Scheme 1 Synthesis of compound 2c.

The reaction of perylene 1 with S-trityl cysteine 2d in imidazole required extensive optimization studies (see Table 2). The reaction was initially tested under the standard reaction conditions and the two reagents were combined in a 1 : 2 molar ratio and heated at 95 °C for 3 h. The expected product 3d was isolated but ¹H NMR showed the presence of traces of 5 and an unknown contaminant with aromatic protons (Table 2, entry 1). Increasing the reaction time to 4 h (entry 2) did not improve the purity of the product.
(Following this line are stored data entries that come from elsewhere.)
(* ===== verification/Target.v ===== *)
(** * Target: the compact target encoding and block work ([consensus/src/header/target.rs]) *)
From S2P Require Import Prelude Uint.

(** [bitcoin::pow::Target] and [Work], seen through the two functions the crate
    uses of them: [from_be_bytes] and [to_be_bytes] are the constructor and the
    projection, and the derived order is the order of the numbers. *)
Record Target := mkTarget { target_be_bytes : bytes }.
Record Work := mkWork { work_be_bytes : bytes }.

#[global] Instance Target_eq_dec : EqDecision Target.
Proof. solve_decision. Defined.

Definition target_val (t : Target) : Z := be_val (target_be_bytes t).
Definition target_lt (a b : Target) : bool := target_val a <? target_val b.
Definition target_le (a b : Target) : bool := target_val a <=? target_val b.
Definition TARGET_ZERO : Target := mkTarget (replicate 32 x00).
Definition work_val (w : Work) : Z := be_val (work_be_bytes w).
Definition WORK_ZERO : Work := mkWork (replicate 32 x00).

Inductive TargetError :=
| Negative
| Overflow
| Zero
| AbovePowLimit.

Definition SIGN_BIT : Z := 0x00800000.
Definition MANTISSA_MASK : Z := 0x007fffff.

Record Compact := mkCompact {
  compact_size : Z;
  compact_word : Z;
  compact_negative : bool;
  compact_overflow : bool;
}.

Definition split (bits : Z) : Compact :=
  let size := Z.shiftr bits 24 in
  let word := Z.land bits MANTISSA_MASK in
  let word := if size <=? 3 then Z.shiftr word (8 * (3 - size)) else word in
  {| compact_size := size;
     compact_word := word;
     compact_negative := negb (word =? 0) && negb (Z.land bits SIGN_BIT =? 0);
     compact_overflow := negb (word =? 0) &&
       ((34 <? size) || ((0xff <? word) && (33 <? size)) || ((0xffff <? word) && (32 <? size))) |}.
The amount of amino acid was increased to 2.2 eq. (entry 3) and 2.5 eq. (entry 4) and in both cases the formation of compound 3d was accompanied by the competitive formation of perylene 4, and also of compounds 5 and 6. The signals of compounds 5 and 6 used to determine their relative amounts were the integration of the OH proton (δ 6.44 ppm) and CH proton (δ 5.60 ppm) respectively. For compounds 3d and 4, the integration of the signal at δ 8.37 ppm for H4′ (for 4 h) and of the signal at δ 6.02 ppm for H1 (for 2 h) were used, respectively. The amount of imidazole used as solvent was halved (8 molar equivalents) maintaining the 1 : 2 ratio of reagents 1 and 2d and the reaction temperature and time (95 °C, 3 h – entry 5). The pure product 3d was isolated in 61% yield.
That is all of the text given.